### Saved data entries
-----

(** [Assessor.calculate_score] *)
Definition calculate_score (F : NumFormat)
    (assessments : gmap Feature FeatureAssessment) (max_score : Q)
    : Q * string * Stats :=
  if bool_decide (assessments = ∅) then (0%Q, "No features assessed", EmptyStats)
  else
    let core_total := count_type CORE assessments in
    let core_satisfied := count_satisfied CORE assessments in
    let important_total := count_type DETAILS_IMPORTANT assessments in
    let important_satisfied := count_satisfied DETAILS_IMPORTANT assessments in
    let weights :=
      if (0 <? core_total) && (0 <? important_total)
      then Some (70 # 100, 30 # 100, "70% Core + 30% Important")%Q
      else if 0 <? core_total
      then Some (1, 0, "100% Core (no Important details)")%Q
      else if 0 <? important_total
      then Some (0, 1, "100% Important (no Core - unusual)")%Q
      else None in
    match weights with
    | None => (0%Q, "No features assessed", EmptyStats)
    | Some (core_weight, important_weight, scoring_system) =>
        let core_percentage :=
          (if 0 <? core_total
           then inject_Z core_satisfied / inject_Z core_total * core_weight
           else 0)%Q in
        let important_percentage :=
          (if 0 <? important_total
           then inject_Z important_satisfied / inject_Z important_total
                * important_weight
           else 0)%Q in
        let final_percentage := (core_percentage + important_percentage)%Q in
        let score := PyNum.round (final_percentage * max_score) 2 in
        let core_part :=
          if 0 <? core_total
          then ["Core: " +:+ fmt_int F core_satisfied +:+ "/"
                +:+ fmt_int F core_total +:+ " ("
                +:+ fmt_0f F (inject_Z core_satisfied / inject_Z core_total
                              * 100)%Q
                +:+ "% → " +:+ fmt_0f F (core_percentage * 100)%Q +:+ "%)"]
          else [] in
        let important_part :=
          if 0 <? important_total
          then ["Important: " +:+ fmt_int F important_satisfied +:+ "/"
                +:+ fmt_int F important_total +:+ " ("
                +:+ fmt_0f F (inject_Z important_satisfied
                              / inject_Z important_total * 100)%Q
                +:+ "% → " +:+ fmt_0f F (important_percentage * 100)%Q
                +:+ "%)"]
          else [] in
        let breakdown :=
          join_plus (core_part ++ important_part)
          +:+ " = " +:+ fmt_0f F (final_percentage * 100)%Q +:+ "% of "
          +:+ fmt_float F max_score +:+ " = " +:+ fmt_float F score
          +:+ " [" +:+ scoring_system +:+ "]" in
        let stats :=
          FullStats
            (mkGroupStats core_total core_satisfied
               (PyNum.round (if 0 <? core_total
                             then inject_Z core_satisfied
                                  / inject_Z core_total * 100
                             else 0)%Q 1)
               core_weight)
            (mkGroupStats important_total important_satisfied
               (PyNum.round (if 0 <? important_total
                             then inject_Z important_satisfied
                                  / inject_Z important_total * 100
                             else 0)%Q 1)
               important_weight)
            scoring_system in
        (score, breakdown, stats)
    end.

(** ** [exam/solution/__init__.py] and [exam/__init__.py]: checklists and the question catalog *)

(** [Answer]: the checklist of one question. *)
Record Answer := mkAnswer {
  core : list string;
  details_important : list string
}.

Record Question := mkQuestion {
  q_category : string;
  q_text : string;
  q_type : string;
  q_weight : Q;
  q_max_lines : Z;
  q_id : string
}.

(** Exceptions that cross the functions embedded here. *)
Inductive Exn :=
| QuestionNotFound (id : string) (shown_ids : list string) (more : option Z)
    (* KeyError: the asked id, [available_ids[:10]] and, when there are more
       than 10 ids, the number of the others *)
| NoChecklistFound (question_id : string)                      (* ValueError *)
| InvalidLiteral (s : string)                                  (* ValueError of int() *)
| ZeroDivisionError
| RangeStepZero                                                (* ValueError of range() *)
| JudgeError (msg : string)                                    (* raised by the LLM client *)
| WriteError (path : string).                                  (* OSError of mkdir or open *)

(** [QuestionsStore]: the dictionary [__questions_by_id], its items in
    insertion order. *)
Definition QuestionsStore := list (string * Question).

Definition normalize_id (id : string) : string :=
  PyStr.lower (PyStr.remove_char "-" (PyStr.remove_char " " id)).

(** [QuestionsStore.question] *)
Definition question (store : QuestionsStore) (id : string) : Exn + Question :=
  match List.find (fun kv => String.eqb kv.1 id) store with
  | Some kv => inr kv.2
  | None =>
      match List.find (fun kv => String.eqb (PyStr.lower kv.1) (PyStr.lower id))
                      store with
      | Some kv => inr kv.2
      | None =>
          match List.find (fun kv => String.eqb (normalize_id kv.1)
                                                (normalize_id id)) store with
          | Some kv => inr kv.2
          | None =>
              let available_ids := map fst store in
              let n := Z.of_nat (length available_ids) in
              inl (QuestionNotFound id (take 10 available_ids)
                     (if 10 <? n then Some (n - 10) else None))
          end
      end
  end.

(** [enumerate_features] *)
Definition enumerate_features (answer : option Answer) : list (nat * Feature) :=
  match answer with
  | None => []
  | Some a =>
      let feats := map (mkFeature CORE) (core a)
                   ++ map (mkFeature DETAILS_IMPORTANT) (details_important a) in
      zip (seq 0 (length feats)) feats
  end.

(** ** [Assessor.assess_single_answer] *)

(** The arguments of [TEMPLATE.format]; the template text itself is a file
    outside the sources, so the judge is given the arguments. *)
Record Prompt := mkPrompt {
  p_question : string;
  p_feature_type : string;
  p_feature_verb_ideal : string;
  p_feature_verb_actual : string;
  p_feature : string;
  p_answer : string
}.

(** The judge: [llm_client_func(...)] followed by [llm.invoke(prompt)].
    Its answer may depend on the calls made before; it may raise. *)
Definition Judge := list Prompt -> Prompt -> Exn + FeatureAssessment.

Record FeatureAssessmentEntry := mkEntry {
  fa_feature : string;
  fa_feature_type : string;
  fa_satisfied : bool;
  fa_motivation : string
}.

Inductive Status := no_response | assessed | error.

(** The dictionary of one question's assessment.  The first seven keys are
    set by [assess_single_answer], the last four by [assess_student_exam];
    an absent key is [None].  [a_error] holds the exception whose [str] the
    source stores. *)
Record Assessment := mkAssessment {
  a_status : Status;
  a_score : Q;
  a_max_score : Q;
  a_statistics : option Stats;
  a_breakdown : option string;
  a_feature_assessments : option (list FeatureAssessmentEntry);
  a_error : option Exn;
  a_question_number : option Z;
  a_question_id : option string;
  a_question_text : option string;
  a_student_response : option string
}.

(** The [for index, feature in enumerate_features(checklist)] loop; [log] is
    the list of prompts the judge has been invoked with so far. *)
Fixpoint judge_features (judge : Judge) (question : Question)
    (student_response : string) (features : list (nat * Feature))
    (feature_assessments_list : list FeatureAssessmentEntry)
    (feature_assessments_dict : gmap Feature FeatureAssessment)
    (log : list Prompt)
    : (Exn + list FeatureAssessmentEntry * gmap Feature FeatureAssessment)
      * list Prompt :=
  match features with
  | [] => (inr (feature_assessments_list, feature_assessments_dict), log)
  | (index, feature) :: rest =>
      let prompt :=
        mkPrompt (q_text question) (FeatureType_value (type feature))
                 (verb_ideal feature) (verb_actual feature)
                 (description feature) student_response in
      match judge log prompt with
      | inl e => (inl e, log ++ [prompt])
      | inr result =>
          judge_features judge question student_response rest
            (feature_assessments_list
             ++ [mkEntry (description feature) (FeatureType_name (type feature))
                         (satisfied result) (motivation result)])
            (<[feature := result]> feature_assessments_dict)
            (log ++ [prompt])
      end
  end.

(** [not student_response or student_response.strip() == '-'] *)
Definition unanswered (student_response : option string) : bool :=
  match student_response with
  | None => true
  | Some s => String.eqb s "" || String.eqb (PyStr.strip s) "-"
  end.

(** [Assessor.assess_single_answer] *)
Definition assess_single_answer (F : NumFormat) (judge : Judge)
    (question : Question) (checklist : option Answer)
    (student_response : option string) (max_score : Q) (log : list Prompt)
    : Assessment * list Prompt :=
  if unanswered student_response
  then (mkAssessment no_response 0%Q max_score None None None None
                     None None None None, log)
  else
    match judge_features judge question (default "" student_response)
                         (enumerate_features checklist) [] ∅ log with
    | (inr (feature_assessments_list, feature_assessments_dict), log') =>
        let '(score, breakdown, stats) :=
          calculate_score F feature_assessments_dict max_score in
        (mkAssessment assessed score max_score (Some stats) (Some breakdown)
                      (Some feature_assessments_list) None
                      None None None None, log')
    | (inl e, log') =>
        (mkAssessment error 0%Q max_score None None None (Some e)
                      None None None None, log')
    end.

(** ** [Assessor.assess_student_exam] *)

Module PyInt.

Definition is_digit (c : ascii) : bool :=
  let n := N_of_ascii c in ((48 <=? n) && (n <=? 57))%N.

Definition digit_value (c : ascii) : Z := Z.of_N (N_of_ascii c) - 48.

(** Digits with single underscores between them. *)
Fixpoint digits (s : string) (acc : Z) (after_digit : bool) : option Z :=
  match s with
  | EmptyString => if after_digit then Some acc else None
  | String c s' =>
      if is_digit c then digits s' (acc * 10 + digit_value c) true
      else if Ascii.eqb c "_" && after_digit then digits s' acc false
      else None
  end.

(** [int(s)] for a string [s]; [None] is its [ValueError]. *)
Definition int (s : string) : option Z :=
  match PyStr.strip s with
  | String "+" r => digits r 0 false
  | String "-" r => Z.opp <$> digits r 0 false
  | r => digits r 0 false
  end.

(** [s.replace(sub, "")] for a non-empty [sub]; [skip] counts the
    characters of a match still to be dropped. *)
Fixpoint remove_sub (sub : string) (skip : nat) (s : string) : string :=
  match s with
  | EmptyString => EmptyString
  | String c s' =>
      match skip with
      | S k => remove_sub sub k s'
      | O =>
          if String.prefix sub s
          then remove_sub sub (String.length sub - 1) s'
          else String c (remove_sub sub 0 s')
      end
  end.

End PyInt.

(** One entry of [exam_questions]. *)
Record QuestionInfo := mkQuestionInfo {
  qi_number : string;
  qi_id : string;
  qi_text : string;
  qi_score : Q
}.

(** The reference grades of one student; the empty dictionary is [None]. *)
Record OriginalGrades := mkOriginalGrades {
  total_grade : Q;
  question_grades : gmap Z Q
}.

Record SavedFiles := mkSavedFiles {
  sf_assessment : string;
  sf_summary : string
}.

(** The dictionary returned for one student. *)
Record ExamResult := mkExamResult {
  r_student_email : string;
  r_calculated_score : Q;
  r_max_score : Q;
  r_percentage : Q;
  r_scoring_system : string;
  r_assessments : list Assessment;
  r_original_grades : option OriginalGrades;
  r_saved_files : option SavedFiles;
  r_moodle_grade : option Q
}.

-----

Wherever a line in the entries holds "lower", copy that line.

### WORKED SOLUTION
  PyStr.lower (PyStr.remove_char "-" (PyStr.remove_char " " id)).
      match List.find (fun kv => String.eqb (PyStr.lower kv.1) (PyStr.lower id))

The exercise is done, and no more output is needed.